Reflective binary Fresnel lenses fabricated so far all suffer from reflections from the opaque zones and hence degradation in focusing and lensing properties. Here a solution is found to this problem by developing a carbon nanotube Fresnel lens, where the darkest man-made material ever, i.e., low-density vertically aligned carbon nanotube arrays, are exploited.

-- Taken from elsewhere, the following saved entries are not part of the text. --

Lemma enhance_idempotent_leaves options n :
  Forall (idempotent_up_to_keys options) (leaves n).
Proof.
  apply leaves_Forall_ind; try reflexivity.
  intros e IH. unfold idempotent_up_to_keys.
  rewrite (enhance_element options e), enhanceElement_eq.
  destruct (elem_type e) as [tag|id dn] eqn:He.
  { by rewrite (enhance_tag options e tag He). }
  simpl. destruct (hasInherited (inheritedProps options (default "" dn))) eqn:Hh.
  - apply hasInherited_true in Hh as (p & Hp & Hn). rewrite Hp.
    change (default (mkProps ∅ None) (Some p)) with p. unfold merged at 1.
    rewrite (enhance_merge options (cloneElement e (spread p (elem_props e))) p);
      [apply merged_absorb | | | exact Hn];
      rewrite cloneElement_type, He; [reflexivity | exact Hp].
  - destruct (children (elem_props e)) as [c|] eqn:Hc.
    2:{ rewrite (enhance_leaf options e); rewrite ?He, ?Hc; done. }
    destruct (truthy c) eqn:Ht.
    2:{ rewrite (enhance_leaf options e); rewrite ?He, ?Hc; done. }
    unfold descend at 1.
    rewrite (Children_map_truthy c _ Ht).
    rewrite (enhance_descend options _ (RArray (mapIntoArray (enhance options) c "" "")));
      [ | by rewrite cloneElement_type, He | by rewrite cloneElement_type, He
        | reflexivity | reflexivity ].
    rewrite !eraseKeys_descend by done.
    rewrite cloneElement_type, cloneElement_own_fields.
    do 5 f_equal. simpl leaves.
    rewrite (leaves_of_leaves _ (mapIntoArray_enhance_isLeaf options c "" "")).
    apply remap_enhance, (IH c eq_refl).
Qed.

Lemma enhance_idempotent_up_to_keys options n :
  eraseKeys (enhance options (enhance options n)) = eraseKeys (enhance options n).
Proof.
  destruct n; try reflexivity.
  pose proof (enhance_idempotent_leaves options (RElement e)) as H.
  simpl in H. by apply Forall_cons in H as [H _].
Qed.

(** ** Shape *)

Lemma no_injected_children_spec options name p :
  no_injected_children options = true ->
  inheritedProps options name = Some p -> children p = None.
Proof.
  unfold no_injected_children, inheritedProps.
  destruct (mapProps options) as [m|].
  - intros H Hp. rewrite forallb_forall in H.
    specialize (H (name, p)). simpl in H. unfold no_children_entry in H.
    destruct (children p); [|reflexivity].
    discriminate H. apply list_elem_of_In, elem_of_map_to_list, Hp.
  - destruct (props options) as [q|]; [|discriminate].
    intros H [= <-]. unfold no_children_entry in H. by destruct (children q).
Qed.

Lemma shape_element e :
  shape (RElement e) =
  [ShElement (elem_type e)
     (match children (elem_props e) with Some c => shape c | None => [] end)].
Proof. destruct e as [ty k [f c]]; reflexivity. Qed.

Lemma shape_eraseKeys n : shape (eraseKeys n) = shape n.
Proof.
  induction n as [| |b|z|s|items IH|ty k f c IH] using ReactNode_ind;
    simpl; try reflexivity.
  - induction IH as [|x l Hx _ IHl]; simpl; [reflexivity|]. by rewrite Hx, IHl.
  - destruct c as [c|]; [|reflexivity]. by rewrite (IH c eq_refl).
Qed.

Lemma flat_map_shape_eraseKeys l : flat_map shape (map eraseKeys l) = flat_map shape l.
Proof. induction l as [|x l IH]; simpl; [reflexivity|]. by rewrite shape_eraseKeys, IH. Qed.

Lemma shape_leaves n : flat_map shape (leaves n) = shape n.
Proof.
  induction n as [| |b|z|s|items IH|ty k f c IH] using ReactNode_ind;
    simpl; rewrite ?app_nil_r; try reflexivity.
  induction IH as [|x l Hx _ IHl]; simpl; [reflexivity|].
  by rewrite flat_map_app, Hx, IHl.
Qed.

Lemma shape_omit_empty l : flat_map shape (omit_empty l) = flat_map shape l.
Proof.
  induction l as [|x l IH]; simpl; [reflexivity|].
  destruct x; simpl; by rewrite IH.
Qed.

Lemma shape_map_enhance options l :
  Forall (fun x => shape (enhance options x) = shape x) l ->
  flat_map shape (map (enhance options) l) = flat_map shape l.
Proof. induction 1 as [|x l Hx _ IH]; simpl; [reflexivity|]. by rewrite Hx, IH. Qed.

Lemma shape_mapIntoArray_enhance options c p nm :
  Forall (fun x => shape (enhance options x) = shape x) (leaves c) ->
  flat_map shape (mapIntoArray (enhance options) c p nm) = shape c.
Proof.
  intros H.
  rewrite <- flat_map_shape_eraseKeys, mapIntoArray_enhance_eraseKeys,
    flat_map_shape_eraseKeys, shape_omit_empty, (shape_map_enhance _ _ H).
  apply shape_leaves.
Qed.

Lemma enhance_shape_leaves options n :
  no_injected_children options = true ->
  Forall (fun x => shape (enhance options x) = shape x) (leaves n).
Proof.
  intros Hno. apply leaves_Forall_ind; try reflexivity.
  intros e IH. rewrite enhance_element, enhanceElement_eq.
  destruct (elem_type e) as [tag|id dn] eqn:He; [reflexivity|]. cbv zeta.
  destruct (hasInherited (inheritedProps options (default "" dn))) eqn:Hh.
  - apply hasInherited_true in Hh as (p & Hp & Hn). rewrite Hp.
    change (default (mkProps ∅ None) (Some p)) with p. unfold merged.
    rewrite !shape_element, cloneElement_type, cloneElement_children. simpl.
    rewrite (no_injected_children_spec _ _ _ Hno Hp).
    by destruct e as [ty k [f [c|]]].
  - destruct (children (elem_props e)) as [c|] eqn:Hc; [|reflexivity].
    destruct (truthy c) eqn:Ht; [|reflexivity].
    unfold descend.
    rewrite !shape_element, cloneElement_type, cloneElement_children, Hc,
      (Children_map_truthy _ _ Ht).
    cbn [with_children children shape].
    by rewrite (shape_mapIntoArray_enhance _ _ _ _ (IH c eq_refl)).
Qed.

(** ** The result of the hook *)

Lemma useEnhanceChildren_flat options T :
  isEmptyNode T = false ->
  exists l, useEnhanceChildren options T = RArray l
    /\ Forall (fun x => isLeaf x = true) l
    /\ map eraseKeys l
       = map eraseKeys (omit_empty (map (enhance options) (leaves T))).
Proof.
  intros HT. exists (mapIntoArray (enhance options) T "" ""). split; [|split].
  - destruct T; try reflexivity; discriminate.
  - apply mapIntoArray_enhance_isLeaf.
  - apply mapIntoArray_enhance_eraseKeys.
Qed.

Lemma omit_empty_Forall l : Forall (fun x => isEmptyNode x = false) (omit_empty l).
Proof.
  induction l as [|x l IH]; simpl; [constructor|].
  destruct (isEmptyNode x) eqn:Hx; [exact IH | by constructor].
Qed.

Lemma eraseKeys_nonempty l l' :
  map eraseKeys l = map eraseKeys l' ->
  Forall (fun x => isEmptyNode x = false) l' ->
  Forall (fun x => isEmptyNode x = false) l.
Proof.
  revert l'. induction l as [|x l IH]; intros [|y l']; simpl; try discriminate;
    [constructor|].
  intros [= Hxy Hl] Hy. apply Forall_cons in Hy as [Hy Hl'].
  constructor; [|by apply (IH l')].
  by rewrite <- isEmptyNode_eraseKeys, Hxy, isEmptyNode_eraseKeys.
Qed.

(** ** Props after the merge *)

Lemma merged_lookup e p name :
  fields (elem_props (cloneElement e (spread p (elem_props e)))) !! name =
  match fields (elem_props e) !! name with
  | Some v => Some v
  | None =>
      match fields p !! name with
      | Some v => if isReservedProp name v then None else Some v
      | None => None
      end
  end.
Proof.
  rewrite cloneElement_lookup, spread_lookup.
  destruct (fields (elem_props e) !! name) as [w|] eqn:Hw.
  - by destruct (isReservedProp name w).
  - by destruct (fields p !! name) as [v|].
Qed.

Lemma merged_children e p :
  children (elem_props (cloneElement e (spread p (elem_props e)))) =
  match children (elem_props e) with
  | Some c => Some c
  | None => children p
  end.
Proof.
  rewrite cloneElement_children. simpl.
  destruct (children (elem_props e)), (children p); reflexivity.
Qed.

(** * The claims of the specification *)

(** ** Precedence and merge (C1) *)

(** C1, as stated, fails: an injected [key] is not copied into the props
    of the clone; it sets the key of the clone, as a string. *)
Lemma injected_key_is_not_a_prop :
  ~ injected_props_appear
      (broadcast_options (only_fields {[ "key" := JNumber 5 ]}))
      (jsx Card_Header ∅ None).
Proof.
  intros H.
  specialize (H (only_fields {[ "key" := JNumber 5 ]}) "key"%string (JNumber 5)
                (mkElement Card_Header (Some "5"%string) (mkProps ∅ None))
                eq_refl eq_refl eq_refl).
  assert (Hr : enhance (broadcast_options (only_fields {[ "key" := JNumber 5 ]}))
                 (RElement (jsx Card_Header ∅ None))
               = RElement (mkElement Card_Header (Some "5"%string) (mkProps ∅ None))).
  { vm_compute. reflexivity. }
  specialize (H Hr). vm_compute in H. discriminate H.
Qed.

(** The key of the clone the merge branch returns, for an element that
    has no [key] among its props (React keeps it out of them). *)
Lemma merged_key e p :
  fields (elem_props e) !! "key" = None ->
  elem_key (cloneElement e (spread p (elem_props e))) =
  match fields p !! "key" with
  | Some JUndefined | None => elem_key e
  | Some v => Some (toStr v)
  end.
Proof.
  intros Hk. unfold cloneElement. cbn [elem_key].
  rewrite spread_lookup, Hk. reflexivity.
Qed.

(** C1 (amended): when a component element is augmented, in either mode,
    every prop of its own keeps its own value, its own [children] are
    kept, and every injected prop it does not have appears with the
    injected value, except the names [cloneElement] reserves ([key],
    [__self], [__source], and [ref] when undefined), which never become
    props.  An injected [key] that is a string, [null], a boolean or a
    safe integer becomes the key of the element, as a string; an injected
    [key] that is [undefined], like no injected [key], leaves the key of
    the element as it was. *)
Theorem own_props_win options e p :
  isComponent (elem_type e) = true ->
  inheritedProps options (childName (elem_type e)) = Some p ->
  (0 < Object_keys_length p)%nat ->
  exists r, enhance options (RElement e) = RElement r
    /\ (forall name v, fields (elem_props e) !! name = Some v ->
                       fields (elem_props r) !! name = Some v)
    /\ (forall c, children (elem_props e) = Some c ->
                  children (elem_props r) = Some c)
    /\ (forall name v, fields (elem_props e) !! name = None ->
                       fields p !! name = Some v ->
                       isReservedProp name v = false ->
                       fields (elem_props r) !! name = Some v)
    /\ (children (elem_props e) = None -> children (elem_props r) = children p)
    /\ (forall name v, fields (elem_props e) !! name = None ->
                       fields p !! name = Some v ->
                       isReservedProp name v = true ->
                       fields (elem_props r) !! name = None)
    /\ (forall v, fields (elem_props e) !! "key" = None ->
                  fields p !! "key" = Some v ->
                  isPrintedKey v = true ->
                  elem_key r = Some (toStr v))
    /\ (fields (elem_props e) !! "key" = None ->
        fields p !! "key" = None \/ fields p !! "key" = Some JUndefined ->
        elem_key r = elem_key e).
Proof.
  intros Hc Hp Hn. rewrite (enhance_merge options e p Hc Hp Hn). unfold merged.
  eexists; split; [reflexivity|].
  split; [|split; [|split; [|split; [|split; [|split]]]]].
  - intros name v Hv. by rewrite merged_lookup, Hv.
  - intros c Hch. by rewrite merged_children, Hch.
  - intros name v Hown Hv Hr. by rewrite merged_lookup, Hown, Hv, Hr.
  - intros Hch. by rewrite merged_children, Hch.
  - intros name v Hown Hv Hr. by rewrite merged_lookup, Hown, Hv, Hr.
  - intros v Hk Hv Hpr. rewrite (merged_key e p Hk), Hv. by destruct v.
  - intros Hk [Hv|Hv]; by rewrite (merged_key e p Hk), Hv.
Qed.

A Fresnel lens is a type of lens invented by French physicist Augustin-Jean Fresnel.1 A binary Fresnel lens consists of alternating transparent and opaque zones with respect to the incident irradiation which allow it to act as a lens.2 However, reflective binary Fresnel lenses fabricated so far all suffer from reflections from the opaque zones and hence degradation in focusing and the lensing properties. Here we find a solution to this problem by developing carbon nanotube Fresnel lens, where we exploit the darkest man-made material ever,3 i.e., low-density vertically aligned carbon nanotube arrays. Such arrays can produce a near-perfect optical absorption material (reflectance ∼0.045%) due to extremely low index of refraction and nanoscale surface roughness.3–5 We present for the first time an array of nanotube Fresnel lenses made by exploiting the near-perfect optical absorption property of the nanotubes together with silicon nanofabrication techniques. Each nanotube Fresnel lens in the array has a 38 μm radius and fifteen zones. The optical performance analysis shows well defined sharp focusing from the nanotube lens array. This finding is a major achievement in realizing efficient optical components on silicon based electronics for making miniaturised photonic chips in various applications, such as in integrated optics, optical interconnects, beam focusing, maskless lithography systems, deflecting and collimating tasks in optical sensor systems, optical computers, optical data transfer and optical communication.6–10 Another main application is the generation of very efficient 2D source arrays for neural network architectures where a lens array can be easily integrated with electronics on the silicon chip.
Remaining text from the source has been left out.